Collected data
(* ===== verification/Decimals.v ===== *)
(** * Decimal numbers

    [printf("%d")] and [strtol()] are inverse: what the daemon prints into a
    reply or a path is what the other side reads back. *)
From Stdlib Require Import DecimalString Decimal DecimalZ DecimalPos DecimalFacts.
From S2P Require Import Prelude CStr.
Open Scope Z_scope.

(** The value of a digit string after the value [acc] of those before it. *)
Fixpoint uval (acc : Z) (d : Decimal.uint) : Z :=
  match d with
  | Nil => acc
  | D0 d => uval (acc * 10) d | D1 d => uval (acc * 10 + 1) d | D2 d => uval (acc * 10 + 2) d
  | D3 d => uval (acc * 10 + 3) d | D4 d => uval (acc * 10 + 4) d | D5 d => uval (acc * 10 + 5) d
  | D6 d => uval (acc * 10 + 6) d | D7 d => uval (acc * 10 + 7) d | D8 d => uval (acc * 10 + 8) d
  | D9 d => uval (acc * 10 + 9) d
  end.

Lemma of_uint_acc_uval d p : Zpos (Pos.of_uint_acc d p) = uval (Zpos p) d.
Proof. revert p. induction d; intros p; simpl; try done; rewrite IHd; f_equal; lia. Qed.

Lemma of_uint_uval d : Z.of_uint d = uval 0 d.
Proof. unfold Z.of_uint. induction d; simpl; try done; apply of_uint_acc_uval. Qed.

(** A text that does not go on with a digit. *)
Definition ends_number (s : string) : Prop :=
  match s with EmptyString => True | String c _ => digit_val 10 c = None end.

Lemma scan_digits_end acc n s : ends_number s -> scan_digits 10 acc n s = (acc, n, s).
Proof. destruct s as [|c s]; simpl; [done|]. by intros ->. Qed.

Lemma scan_uint d acc n rest :
  ends_number rest ->
  exists k, scan_digits 10 acc n (NilEmpty.string_of_uint d ++ rest) = (uval acc d, (n + k)%nat, rest) /\
            (d <> Nil -> k <> 0%nat).
Proof.
  intros Hr. revert acc n. induction d; intros acc n; rewrite ?app_cons_str; simpl.
  { exists 0%nat. rewrite Nat.add_0_r. split; [by apply scan_digits_end|done]. }
  all: match goal with |- context [scan_digits 10 ?a (S ?m) _] => destruct (IHd a (S m)) as (k & -> & _) end.
  all: exists (S k); split; [|done]; rewrite ?Z.add_0_r; do 2 f_equal; lia.
Qed.

Definition dec_digits (d : Decimal.uint) : string := NilZero.string_of_uint d.

Lemma scan_dec d rest :
  ends_number rest ->
  exists k, scan_digits 10 0 0 (dec_digits d ++ rest) = (uval 0 d, S k, rest).
Proof.
  intros Hr. assert (d = Nil \/ d <> Nil) as [->|Hd] by (destruct d; auto).
  - exists 0%nat. unfold dec_digits. cbn [NilZero.string_of_uint]. rewrite app_cons_str. simpl. by apply scan_digits_end.
  - destruct (scan_uint d 0 0 rest Hr) as (k & Hk & Hk0). destruct k as [|k]; [by specialize (Hk0 Hd)|].
    exists k. by destruct d.
Qed.

(** [dec] starts with a digit or with a minus sign. *)
Lemma dec_digits_head d : exists c r, dec_digits d = String c r /\ isdigit c = true.
Proof. destruct d; simpl; eexists _, _; (split; [reflexivity|vm_compute; reflexivity]). Qed.

Lemma digit_not_space c : isdigit c = true -> isspace c = false.
Proof.
  unfold isdigit, isspace, in_range. rewrite andb_true_iff, !Z.leb_le. intros [H1 H2].
  apply orb_false_iff. split; [apply Z.eqb_neq; lia|]. apply andb_false_iff. right. apply Z.leb_gt. lia.
Qed.
Lemma digit_not_sign c : isdigit c = true -> c <> "-"%char /\ c <> "+"%char.
Proof. intros Hc. split; intros ->; by vm_compute in Hc. Qed.

Lemma sign_cases (c : ascii) (r : string) :
  c <> "-"%char -> c <> "+"%char ->
  match String c r with
  | String "-" r => (true, r)
  | String "+" r => (false, r)
  | _ => (false, String c r)
  end = (false, String c r).
Proof. destruct c as [[] [] [] [] [] [] [] []]; done. Qed.

(** [skip_0x] is the identity in base 10. *)
Lemma skip_0x_10 s : skip_0x 10 s = s.
Proof. unfold skip_0x. repeat case_match; done. Qed.

Lemma strtol_digits d rest :
  ends_number rest -> uval 0 d <= LONG_MAX ->
  strtol 10 (dec_digits d ++ rest) = (uval 0 d, rest).
Proof.
  intros Hr Hmax. destruct (dec_digits_head d) as (c & r & Hd & Hc).
  destruct (digit_not_sign c Hc) as [Hm Hp]. destruct (scan_dec d rest Hr) as (k & Hk).
  unfold strtol. rewrite Hd in *. rewrite app_cons_str in *. cbn [skip_space]. rewrite (digit_not_space c Hc).
  rewrite (sign_cases c _ Hm Hp), skip_0x_10, Hk. cbn [Nat.eqb]. f_equal. lia.
Qed.

Lemma strtol_minus d rest :
  ends_number rest -> uval 0 d <= LONG_MAX ->
  strtol 10 (String "-" (dec_digits d ++ rest)) = (- uval 0 d, rest).
Proof.
  intros Hr Hmax. destruct (scan_dec d rest Hr) as (k & Hk).
  unfold strtol. cbn [skip_space]. change (isspace "-") with false. cbv iota beta.
  rewrite skip_0x_10, Hk. cbn [Nat.eqb]. f_equal. unfold LONG_MAX in *. lia.
Qed.

Lemma strtol_dec z rest : ends_number rest -> Z.abs z <= LONG_MAX -> strtol 10 (dec z ++ rest) = (z, rest).
Proof.
  intros Hr Hz. pose proof (DecimalZ.of_to z) as Hof. unfold dec. destruct (Z.to_int z) as [d|d]; cbn [Z.of_int] in Hof; cbn [NilZero.string_of_int].
  - rewrite of_uint_uval in Hof. change (NilZero.string_of_uint d) with (dec_digits d). rewrite strtol_digits; [by rewrite Hof|done|lia].
  - rewrite of_uint_uval in Hof. rewrite (app_cons_str "-"). change (NilZero.string_of_uint d) with (dec_digits d).
    rewrite strtol_minus; [f_equal; lia|done|lia].
Qed.

Lemma strtol_dec_all z : Z.abs z <= LONG_MAX -> strtol 10 (dec z) = (z, ""%string).
Proof. intros Hz. rewrite <- (app_nil_r_str (dec z)) at 1. by apply strtol_dec. Qed.

Lemma atoi_dec z : - 2 ^ 31 <= z < 2 ^ 31 -> atoi (dec z) = z.
Proof. intros Hz. unfold atoi. rewrite strtol_dec_all by (unfold LONG_MAX; lia). by apply int32_id. Qed.

(** Characters of a number. *)
Fixpoint all_chars (p : ascii -> bool) (s : string) : bool :=
  match s with EmptyString => true | String c r => p c && all_chars p r end.
Definition number_char (c : ascii) : bool := isdigit c || Ascii.eqb c "-".

Lemma all_chars_app p a b : all_chars p (a ++ b) = all_chars p a && all_chars p b.
Proof. induction a as [|c a IH]; [done|]. rewrite app_cons_str. simpl. by rewrite IH, andb_assoc. Qed.

Lemma all_chars_mono (p q : ascii -> bool) s :
  (forall c, p c = true -> q c = true) -> all_chars p s = true -> all_chars q s = true.
Proof. intros Hpq. induction s as [|c s IH]; simpl; [done|]. rewrite !andb_true_iff. intros [? ?]. auto. Qed.

Lemma digits_chars d : all_chars isdigit (dec_digits d) = true.
Proof.
  assert (H : all_chars isdigit (NilEmpty.string_of_uint d) = true) by (induction d; simpl; auto).
  destruct d; [done|exact H..].
Qed.

Lemma dec_chars z : all_chars number_char (dec z) = true.
Proof.
  assert (Hd : forall d, all_chars number_char (dec_digits d) = true).
  { intros d. apply (all_chars_mono isdigit); [|apply digits_chars]. intros c Hc. unfold number_char. by rewrite Hc. }
  unfold dec. destruct (Z.to_int z) as [d|d]; [apply Hd|]. simpl. apply Hd.
Qed.

Lemma dec_nonempty z : dec z <> ""%string.
Proof. unfold dec. destruct (Z.to_int z) as [d|d]; [|done]. by destruct d. Qed.

Lemma dec_digit_head z : 0 <= z -> exists c r, dec z = String c r /\ isdigit c = true.
Proof. intros Hz. unfold dec. destruct z as [|p|p]; [apply dec_digits_head|apply dec_digits_head|lia]. Qed.

Lemma dec_neg z : z < 0 -> dec z = String "-" (dec (- z)).
Proof. intros Hz. by destruct z as [|p|p]; [lia|lia|]. Qed.

(** ** Searching for a character *)

Lemma strchr_none c s : all_chars (fun d => negb (Ascii.eqb d c)) s = true -> strchr s c = None.
Proof.
  induction s as [|d s IH]; simpl; [done|]. rewrite andb_true_iff. intros [Hd%negb_true_iff Hs].
  by rewrite Hd, (IH Hs).
Qed.

Lemma strchr_app c a b :
  all_chars (fun d => negb (Ascii.eqb d c)) a = true -> strchr (a ++ String c b) c = Some (strlen a).
Proof.
  induction a as [|d a IH].
  - intros _. rewrite app_nil_l_str. simpl. by rewrite Ascii.eqb_refl.
  - rewrite app_cons_str. simpl. rewrite andb_true_iff. intros [Hd%negb_true_iff Ha]. by rewrite Hd, (IH Ha).
Qed.

Lemma substring_app_l a b : substring 0 (strlen a) (a ++ b) = a.
Proof. induction a as [|c a IH]; [by destruct b|]. rewrite app_cons_str. simpl. by rewrite IH. Qed.

Lemma str_drop_app a b : str_drop (strlen a) (a ++ b) = b.
Proof. induction a as [|c a IH]; [done|]. rewrite app_cons_str. simpl. exact IH. Qed.

Lemma str_drop_app_S a c b : str_drop (S (strlen a)) (a ++ String c b) = b.
Proof. induction a as [|d a IH]; [done|]. rewrite app_cons_str. simpl. exact IH. Qed.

TASK REQUIREMENTS: Return each line of the records above in which the word "what" occurs.

RESULT OF THE TASK:
    [printf("%d")] and [strtol()] are inverse: what the daemon prints into a
    reply or a path is what the other side reads back. *)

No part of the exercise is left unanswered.